§ WHAT IS REQUIRED
From the line below that contains "Proof. intros Ht." to the line that contains "(** There is", repeat every line exactly, both ends included, and nothing else.

[Dataset entries]
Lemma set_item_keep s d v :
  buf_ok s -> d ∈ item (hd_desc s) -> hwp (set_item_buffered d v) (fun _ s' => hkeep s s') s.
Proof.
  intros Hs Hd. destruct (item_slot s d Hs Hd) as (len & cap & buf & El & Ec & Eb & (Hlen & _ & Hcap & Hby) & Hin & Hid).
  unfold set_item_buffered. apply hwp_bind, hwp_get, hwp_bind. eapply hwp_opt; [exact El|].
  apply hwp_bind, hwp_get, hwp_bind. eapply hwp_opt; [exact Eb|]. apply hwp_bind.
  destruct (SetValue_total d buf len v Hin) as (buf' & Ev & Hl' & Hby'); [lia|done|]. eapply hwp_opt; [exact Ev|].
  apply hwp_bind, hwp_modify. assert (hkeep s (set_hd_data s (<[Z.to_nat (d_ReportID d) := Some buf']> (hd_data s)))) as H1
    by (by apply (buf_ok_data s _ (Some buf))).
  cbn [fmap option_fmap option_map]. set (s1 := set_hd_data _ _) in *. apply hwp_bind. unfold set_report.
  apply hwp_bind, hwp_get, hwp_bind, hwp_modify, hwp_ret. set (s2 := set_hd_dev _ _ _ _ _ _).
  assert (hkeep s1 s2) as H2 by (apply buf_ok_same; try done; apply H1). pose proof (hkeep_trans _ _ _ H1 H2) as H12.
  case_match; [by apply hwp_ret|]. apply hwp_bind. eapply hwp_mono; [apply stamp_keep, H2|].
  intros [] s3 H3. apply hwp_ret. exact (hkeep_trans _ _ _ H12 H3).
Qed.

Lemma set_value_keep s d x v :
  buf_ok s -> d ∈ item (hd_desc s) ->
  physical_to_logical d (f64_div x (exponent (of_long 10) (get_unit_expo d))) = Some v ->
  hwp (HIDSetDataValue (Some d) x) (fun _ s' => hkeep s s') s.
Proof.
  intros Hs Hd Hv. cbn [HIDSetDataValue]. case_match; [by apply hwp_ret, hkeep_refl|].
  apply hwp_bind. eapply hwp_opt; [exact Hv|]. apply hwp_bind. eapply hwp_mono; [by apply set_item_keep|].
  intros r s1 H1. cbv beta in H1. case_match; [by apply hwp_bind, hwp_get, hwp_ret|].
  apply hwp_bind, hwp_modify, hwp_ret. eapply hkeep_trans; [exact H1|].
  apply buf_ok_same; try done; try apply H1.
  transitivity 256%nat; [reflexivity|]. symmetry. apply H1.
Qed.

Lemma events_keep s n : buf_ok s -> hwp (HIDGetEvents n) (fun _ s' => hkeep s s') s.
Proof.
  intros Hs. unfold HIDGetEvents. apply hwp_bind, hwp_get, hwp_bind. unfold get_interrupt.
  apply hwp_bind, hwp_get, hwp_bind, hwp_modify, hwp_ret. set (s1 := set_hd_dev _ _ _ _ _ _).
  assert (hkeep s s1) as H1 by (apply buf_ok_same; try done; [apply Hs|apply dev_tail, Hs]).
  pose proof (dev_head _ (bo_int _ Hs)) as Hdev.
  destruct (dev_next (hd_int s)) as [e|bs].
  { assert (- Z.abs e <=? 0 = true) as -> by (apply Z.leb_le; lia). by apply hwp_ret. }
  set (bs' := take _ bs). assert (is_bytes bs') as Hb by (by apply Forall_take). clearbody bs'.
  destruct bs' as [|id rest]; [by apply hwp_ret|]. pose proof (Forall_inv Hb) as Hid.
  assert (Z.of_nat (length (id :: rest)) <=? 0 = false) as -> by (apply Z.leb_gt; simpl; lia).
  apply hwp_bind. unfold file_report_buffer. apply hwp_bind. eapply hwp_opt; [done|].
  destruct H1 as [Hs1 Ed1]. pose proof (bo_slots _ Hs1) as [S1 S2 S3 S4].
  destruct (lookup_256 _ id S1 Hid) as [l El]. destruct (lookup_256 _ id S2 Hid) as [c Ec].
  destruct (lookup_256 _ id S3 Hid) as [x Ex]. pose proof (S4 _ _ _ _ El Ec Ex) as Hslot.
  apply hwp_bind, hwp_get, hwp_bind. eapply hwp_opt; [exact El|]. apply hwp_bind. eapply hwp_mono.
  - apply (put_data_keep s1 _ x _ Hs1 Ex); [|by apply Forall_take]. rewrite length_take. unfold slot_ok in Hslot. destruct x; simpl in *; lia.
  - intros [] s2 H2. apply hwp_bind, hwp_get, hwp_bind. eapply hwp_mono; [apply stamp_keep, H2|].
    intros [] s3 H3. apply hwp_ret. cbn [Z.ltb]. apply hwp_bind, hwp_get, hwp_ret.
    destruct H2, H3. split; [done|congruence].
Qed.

...

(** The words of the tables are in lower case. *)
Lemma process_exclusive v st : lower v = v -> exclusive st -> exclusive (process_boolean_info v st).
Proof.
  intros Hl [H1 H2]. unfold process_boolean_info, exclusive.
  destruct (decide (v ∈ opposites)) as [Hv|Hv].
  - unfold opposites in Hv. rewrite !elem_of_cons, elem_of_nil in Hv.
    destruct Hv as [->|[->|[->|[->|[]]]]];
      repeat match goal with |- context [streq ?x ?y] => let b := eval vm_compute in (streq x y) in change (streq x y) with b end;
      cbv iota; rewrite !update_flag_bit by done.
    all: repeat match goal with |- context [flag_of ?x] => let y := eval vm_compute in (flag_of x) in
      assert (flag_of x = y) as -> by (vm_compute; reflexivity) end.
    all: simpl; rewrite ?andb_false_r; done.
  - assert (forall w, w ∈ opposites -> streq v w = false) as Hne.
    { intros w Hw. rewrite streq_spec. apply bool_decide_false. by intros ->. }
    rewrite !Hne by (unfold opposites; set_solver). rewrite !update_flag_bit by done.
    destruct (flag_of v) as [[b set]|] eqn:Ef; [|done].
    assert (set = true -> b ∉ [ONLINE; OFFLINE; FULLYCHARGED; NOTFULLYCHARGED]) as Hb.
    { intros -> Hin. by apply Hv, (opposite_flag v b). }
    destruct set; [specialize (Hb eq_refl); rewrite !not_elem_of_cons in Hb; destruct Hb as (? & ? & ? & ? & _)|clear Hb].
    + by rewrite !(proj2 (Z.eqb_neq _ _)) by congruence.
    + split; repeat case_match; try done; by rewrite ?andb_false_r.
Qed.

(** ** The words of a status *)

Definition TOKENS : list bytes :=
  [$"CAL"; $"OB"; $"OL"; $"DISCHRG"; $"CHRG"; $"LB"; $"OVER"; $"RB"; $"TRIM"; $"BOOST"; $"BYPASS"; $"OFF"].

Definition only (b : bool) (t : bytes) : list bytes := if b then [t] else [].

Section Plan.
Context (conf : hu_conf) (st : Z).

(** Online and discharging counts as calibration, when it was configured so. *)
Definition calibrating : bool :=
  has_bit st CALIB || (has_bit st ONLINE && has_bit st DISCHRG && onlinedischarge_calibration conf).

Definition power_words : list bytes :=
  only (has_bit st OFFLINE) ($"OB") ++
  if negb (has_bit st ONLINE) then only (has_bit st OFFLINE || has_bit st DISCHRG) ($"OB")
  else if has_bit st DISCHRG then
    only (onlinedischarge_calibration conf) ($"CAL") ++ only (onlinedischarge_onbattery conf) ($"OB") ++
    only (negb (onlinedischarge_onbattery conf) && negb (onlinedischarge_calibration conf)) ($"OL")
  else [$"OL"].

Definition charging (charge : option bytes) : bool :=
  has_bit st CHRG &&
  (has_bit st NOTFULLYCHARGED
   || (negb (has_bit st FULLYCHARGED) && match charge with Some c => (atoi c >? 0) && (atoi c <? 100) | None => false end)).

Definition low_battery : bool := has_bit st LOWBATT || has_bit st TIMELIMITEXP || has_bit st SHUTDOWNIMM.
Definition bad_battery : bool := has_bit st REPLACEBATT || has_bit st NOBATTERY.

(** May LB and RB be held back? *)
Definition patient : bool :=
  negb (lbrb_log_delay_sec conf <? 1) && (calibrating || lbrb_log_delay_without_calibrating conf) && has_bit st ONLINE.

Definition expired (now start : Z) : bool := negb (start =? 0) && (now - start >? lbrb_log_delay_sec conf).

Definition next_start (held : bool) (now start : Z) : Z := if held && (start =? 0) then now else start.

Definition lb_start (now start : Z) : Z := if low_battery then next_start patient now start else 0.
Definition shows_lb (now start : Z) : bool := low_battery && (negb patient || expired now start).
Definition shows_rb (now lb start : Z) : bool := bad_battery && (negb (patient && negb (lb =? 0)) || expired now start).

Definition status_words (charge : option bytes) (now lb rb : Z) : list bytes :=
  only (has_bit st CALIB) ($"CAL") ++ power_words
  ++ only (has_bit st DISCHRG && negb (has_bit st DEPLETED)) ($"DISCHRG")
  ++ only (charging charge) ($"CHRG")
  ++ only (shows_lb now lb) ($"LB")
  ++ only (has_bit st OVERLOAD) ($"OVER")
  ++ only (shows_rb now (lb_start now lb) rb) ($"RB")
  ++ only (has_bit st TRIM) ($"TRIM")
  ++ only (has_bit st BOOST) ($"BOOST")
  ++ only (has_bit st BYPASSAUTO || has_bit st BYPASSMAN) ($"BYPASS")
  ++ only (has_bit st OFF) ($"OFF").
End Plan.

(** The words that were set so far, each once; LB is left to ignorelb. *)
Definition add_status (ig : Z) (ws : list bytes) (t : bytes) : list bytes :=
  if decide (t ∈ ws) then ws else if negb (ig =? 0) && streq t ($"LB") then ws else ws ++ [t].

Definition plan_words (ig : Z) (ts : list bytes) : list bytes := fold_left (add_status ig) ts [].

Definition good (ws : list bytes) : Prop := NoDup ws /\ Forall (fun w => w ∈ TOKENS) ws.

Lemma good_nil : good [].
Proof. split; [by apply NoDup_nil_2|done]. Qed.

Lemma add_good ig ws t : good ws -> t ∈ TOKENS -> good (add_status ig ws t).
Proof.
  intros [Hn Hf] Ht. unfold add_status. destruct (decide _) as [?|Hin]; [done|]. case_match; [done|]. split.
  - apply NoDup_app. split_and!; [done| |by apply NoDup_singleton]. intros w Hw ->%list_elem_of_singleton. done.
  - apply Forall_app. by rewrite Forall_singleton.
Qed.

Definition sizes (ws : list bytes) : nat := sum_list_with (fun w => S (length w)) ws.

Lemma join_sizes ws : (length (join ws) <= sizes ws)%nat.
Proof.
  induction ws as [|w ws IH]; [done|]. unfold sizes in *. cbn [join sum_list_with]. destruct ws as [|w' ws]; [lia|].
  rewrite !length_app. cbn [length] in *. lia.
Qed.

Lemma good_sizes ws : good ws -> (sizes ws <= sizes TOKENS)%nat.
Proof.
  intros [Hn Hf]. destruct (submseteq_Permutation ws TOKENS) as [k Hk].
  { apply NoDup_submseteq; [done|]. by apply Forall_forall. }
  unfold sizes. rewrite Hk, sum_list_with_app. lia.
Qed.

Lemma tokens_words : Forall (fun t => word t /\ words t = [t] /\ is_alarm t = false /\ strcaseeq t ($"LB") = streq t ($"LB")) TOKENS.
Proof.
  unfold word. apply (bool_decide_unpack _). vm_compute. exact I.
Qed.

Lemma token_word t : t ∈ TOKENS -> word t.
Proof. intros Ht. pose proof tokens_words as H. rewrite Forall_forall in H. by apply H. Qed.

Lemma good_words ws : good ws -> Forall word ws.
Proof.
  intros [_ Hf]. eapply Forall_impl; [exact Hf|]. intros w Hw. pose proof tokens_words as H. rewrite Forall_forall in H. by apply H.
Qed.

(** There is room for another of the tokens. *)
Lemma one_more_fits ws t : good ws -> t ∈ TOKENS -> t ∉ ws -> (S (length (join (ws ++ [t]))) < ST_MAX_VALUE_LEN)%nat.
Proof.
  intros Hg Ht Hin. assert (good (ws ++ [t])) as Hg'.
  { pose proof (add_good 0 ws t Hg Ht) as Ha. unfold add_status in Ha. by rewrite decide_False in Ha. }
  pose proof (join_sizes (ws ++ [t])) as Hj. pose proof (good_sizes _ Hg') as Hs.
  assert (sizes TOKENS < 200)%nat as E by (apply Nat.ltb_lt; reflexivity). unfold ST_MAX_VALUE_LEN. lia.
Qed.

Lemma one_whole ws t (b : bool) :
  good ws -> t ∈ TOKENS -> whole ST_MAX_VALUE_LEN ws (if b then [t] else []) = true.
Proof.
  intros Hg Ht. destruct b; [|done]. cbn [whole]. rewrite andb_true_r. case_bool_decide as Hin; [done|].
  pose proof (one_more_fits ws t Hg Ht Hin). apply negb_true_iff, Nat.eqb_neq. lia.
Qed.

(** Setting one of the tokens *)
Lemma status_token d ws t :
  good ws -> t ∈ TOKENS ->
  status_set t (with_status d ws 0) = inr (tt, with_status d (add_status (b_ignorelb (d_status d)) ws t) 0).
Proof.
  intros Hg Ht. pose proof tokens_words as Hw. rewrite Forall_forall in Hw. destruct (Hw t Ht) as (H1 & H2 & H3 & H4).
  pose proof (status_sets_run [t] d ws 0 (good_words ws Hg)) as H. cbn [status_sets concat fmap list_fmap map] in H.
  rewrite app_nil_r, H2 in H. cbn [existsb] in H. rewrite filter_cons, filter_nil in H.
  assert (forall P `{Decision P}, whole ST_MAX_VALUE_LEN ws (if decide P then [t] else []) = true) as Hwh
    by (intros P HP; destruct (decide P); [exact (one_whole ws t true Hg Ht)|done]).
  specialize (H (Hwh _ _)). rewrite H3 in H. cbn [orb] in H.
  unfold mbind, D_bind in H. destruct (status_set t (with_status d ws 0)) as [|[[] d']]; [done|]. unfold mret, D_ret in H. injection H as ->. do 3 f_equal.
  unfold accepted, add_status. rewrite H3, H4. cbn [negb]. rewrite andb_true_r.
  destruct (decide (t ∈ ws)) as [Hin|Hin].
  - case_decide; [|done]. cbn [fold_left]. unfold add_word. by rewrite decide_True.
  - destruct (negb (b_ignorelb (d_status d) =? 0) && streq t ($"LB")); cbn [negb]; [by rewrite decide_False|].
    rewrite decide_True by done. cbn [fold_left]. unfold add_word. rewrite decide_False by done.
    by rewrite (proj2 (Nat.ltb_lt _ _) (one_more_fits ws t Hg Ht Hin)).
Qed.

§ ANSWER FOR THE TASK
Proof. intros Ht. pose proof tokens_words as H. rewrite Forall_forall in H. by apply H. Qed.

Lemma good_words ws : good ws -> Forall word ws.
Proof.
  intros [_ Hf]. eapply Forall_impl; [exact Hf|]. intros w Hw. pose proof tokens_words as H. rewrite Forall_forall in H. by apply H.
Qed.

(** There is room for another of the tokens. *)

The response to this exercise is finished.